Ma meilleure amie reste figée sur l'image de son ex, et je le laisse se débrouiller avec ça.

‒ Merci, murmure Laurène.

Je l'ignore, je ne voulais pas qu'elle voit que j'ai « agressé » Christian pour ne pas la laisser là. Pourtant elle m'a vu. Plutôt entendu puisque j'ai crié comme une furie. Je ne voulais pas qu'elle soit témoin de mon acte de solidarité amical parce qu'elle m'a rejeté après le Starbucks.

‒ Démarrage dans 3, 2, 1, annonce Christian agacé (par moi je suppose).

Mais je m'en fiche. Laurène est là, et c'est ce que je voulais. Je jette tout de même un œil en direction de Garance et le fleuriste pour voir s'il n'y a pas de meurtre : je n'ai aucune envie d'être témoin de ça. Ce que j'observe c'est que notre chauffeur supplie ma meilleure amie de regagner sa place pour que l'on puisse enfin démarrer. Celle-ci n'y prête aucune attention, trop plongée dans le regard de son ex, dans ses souvenirs.

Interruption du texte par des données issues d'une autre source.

(** ** Loss of a connection (disconnect) *)

(** C8 (amended). When a connection is lost that is the host of a room
    ([hostId]) and is bound to that room, the room is deleted from [rooms],
    so that a later [joinRoom] or [joinAsHost] with its code, in any letter
    case, answers "Room not found" and changes nothing; the host's own
    binding is deleted from [playerToRoom].  The bindings of the other
    connections are kept as they were: a command sent through a binding to
    the deleted room finds no room and is dropped.  When the connection is
    not bound to the room any more (it has since created or joined another
    room), its loss does not remove the room it still is host of: the room
    stays in [rooms] as it was. *)
Theorem host_disconnect_closes_room st sid rc room :
  rooms st !! rc = Some room -> hostId room = sid ->
  exists st' out,
    disconnect st sid = (st', out) /\
    (playerToRoom st !! sid = Some rc -> rc ≠ "" ->
     out = [(ToRoom rc, error "Host left the room")] /\
     rooms st' = delete rc (rooms st) /\
     rooms st' !! rc = None /\
     (forall sid' roomCode nm,
         toUpperCase roomCode = rc ->
         joinRoom st' sid' roomCode nm =
           (st', [(ToSocket sid', error "Room not found")]) /\
         joinAsHost st' sid' roomCode =
           (st', [(ToSocket sid', error "Room not found")])) /\
     playerToRoom st' = delete sid (playerToRoom st) /\
     playerToRoom st' !! sid = None /\
     (forall sid', sid' ≠ sid ->
         playerToRoom st' !! sid' = playerToRoom st !! sid') /\
     (forall sid', playerToRoom st' !! sid' = Some rc ->
         (forall now, startRound st' sid' now = (st', [])) /\
         stopRound st' sid' = (st', []) /\
         resetRound st' sid' = (st', []) /\
         (forall now, pressBuzzer st' sid' now = (st', [])) /\
         onGetRoomState st' sid' = (st', []) /\
         disconnect st' sid' = (st', []))) /\
    (playerToRoom st !! sid ≠ Some rc \/ rc = "" ->
     rooms st' !! rc = Some room).
Proof.
  intros Hr Hh. do 2 eexists. split; [apply surjective_pairing|]. split.
  - intros Hb Hne.
    assert (disconnect st sid =
            ({| rooms := delete rc (rooms st);
                playerToRoom := delete sid (playerToRoom st) |},
             [(ToRoom rc, error "Host left the room")])) as ->.
    { unfold disconnect.
      by rewrite Hb, Hr, bool_decide_eq_false_2, bool_decide_eq_true_2. }
    simpl. split_and!.
    + done.
    + done.
    + apply lookup_delete_eq.
    + intros sid' roomCode nm Hu. unfold joinRoom, joinAsHost. simpl.
      by rewrite Hu, lookup_delete_eq.
    + done.
    + apply lookup_delete_eq.
    + intros sid' Hs. by rewrite lookup_delete_ne.
    + intros sid' Hs. apply (stale_binding_is_inert _ _ rc); [done|].
      simpl. apply lookup_delete_eq.
  - intros Hnb. unfold disconnect.
    destruct (playerToRoom st !! sid) as [rc0|] eqn:Hb; [|done].
    destruct (bool_decide (rc0 = "")) eqn:Hrc0; [done|]. bool_hyps.
    destruct (rooms st !! rc0) as [room0|] eqn:Hr0; [|done].
    assert (rc0 ≠ rc) as Hne.
    { intros ->. destruct Hnb as [Hnb | ->]; [by apply Hnb | done]. }
    destruct (bool_decide (hostId room0 = sid)); simpl.
    + by rewrite lookup_delete_ne.
    + by rewrite lookup_insert_ne.
Qed.
(** * ComfyManage: workflow scanner, resource resolver, URL validation,
      installer-script synthesis and download history.

    A shallow embedding of
      - services/comfyParser.ts   ([parseWorkflowData], [isCoreNode]),
      - services/geminiService.ts ([analyzeResourcesWithGemini]),
      - components/ScriptPreview.tsx ([isDirectDownloadUrl],
        [getRepoFolderName], [generateScript]),
      - App.tsx ([addToHistory], [clearHistory], [handleFileLoaded]),
      - components/ResourceManager.tsx ([handleDrop]),
    followed by the properties of these functions.

    Conventions.  A JavaScript string is a [string]; one [ascii] stands for
    one code unit in the range U+0000..U+00FF, so [toLowerCase] and [trim]
    are the restrictions of the JavaScript operations to that range.  A
    thrown exception is the [inl] of a sum.  [crypto.randomUUID] is a supply
    [randomUUID : nat -> string] read through a counter, [JSON.parse] and
    [new URL] are platform functions taken as section variables. *)

From Stdlib Require Import List String Ascii Bool Arith ZArith Lia QArith Permutation.
From Stdlib Require Import Numbers.DecimalString.
Import ListNotations.
Local Close Scope Q_scope.
Local Open Scope nat_scope.
Local Open Scope list_scope.
Local Open Scope string_scope.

Quand est-ce que toute cette histoire va me retomber dessus ? Laissez-moi juste souffler cinq minutes. Les deux fantômes du passé restent muets : je vois d'ici que leurs lèvres restent immobiles. Je ne suis pas trop mal non plus question enquête... même si je n'arrive pas à la cheville de notre grande détective : j'ai nommé Garance.

Celle-ci prend les devants (comme à son habitude) et tire le pauvre Vivian jusqu'à nous. Elle reprend sa place à ma gauche et lui propose de s'assoir à sa gauche. Il faut suivre. Mais, ce n'est pas en espionnant ma meilleure amie que je vais m'échapper de ma propre vie : de ma propre histoire. En effet, si Vivian est à la gauche de Garance, Laurène est à ma droite. Et Candace à rompu avec Mathieu. OK, ça n'a aucun sens. Tout est pire que dans un premier jet. Le problème c'est que dans la réalité on ne peut pas prendre des choses qui ne nous plaisent pas et les chiffonner pour ensuite les lancer d'un revers de la main en ratant la poubelle. Ici la poubelle c'est un peu notre mémoire : enfin je suppose. Et peu de souvenirs passent à côté : enfin je crois.

Et si Garance et Vivian restent muets pour le moment c'est aussi le cas pour Laurène et moi. Et c'est un peu de ma faute. Il n'y a plus qu'a regarder droit devant et attendre que le plus courageux d'entre nous brise la glace. Malheureusement je ne constate qu'aucun d'entre nous n'a cette qualité puisque dix minutes plus tard nous en sommes toujours au même point et que nous n'avons fait que déglutir dans un malaise de plus en plus pesant.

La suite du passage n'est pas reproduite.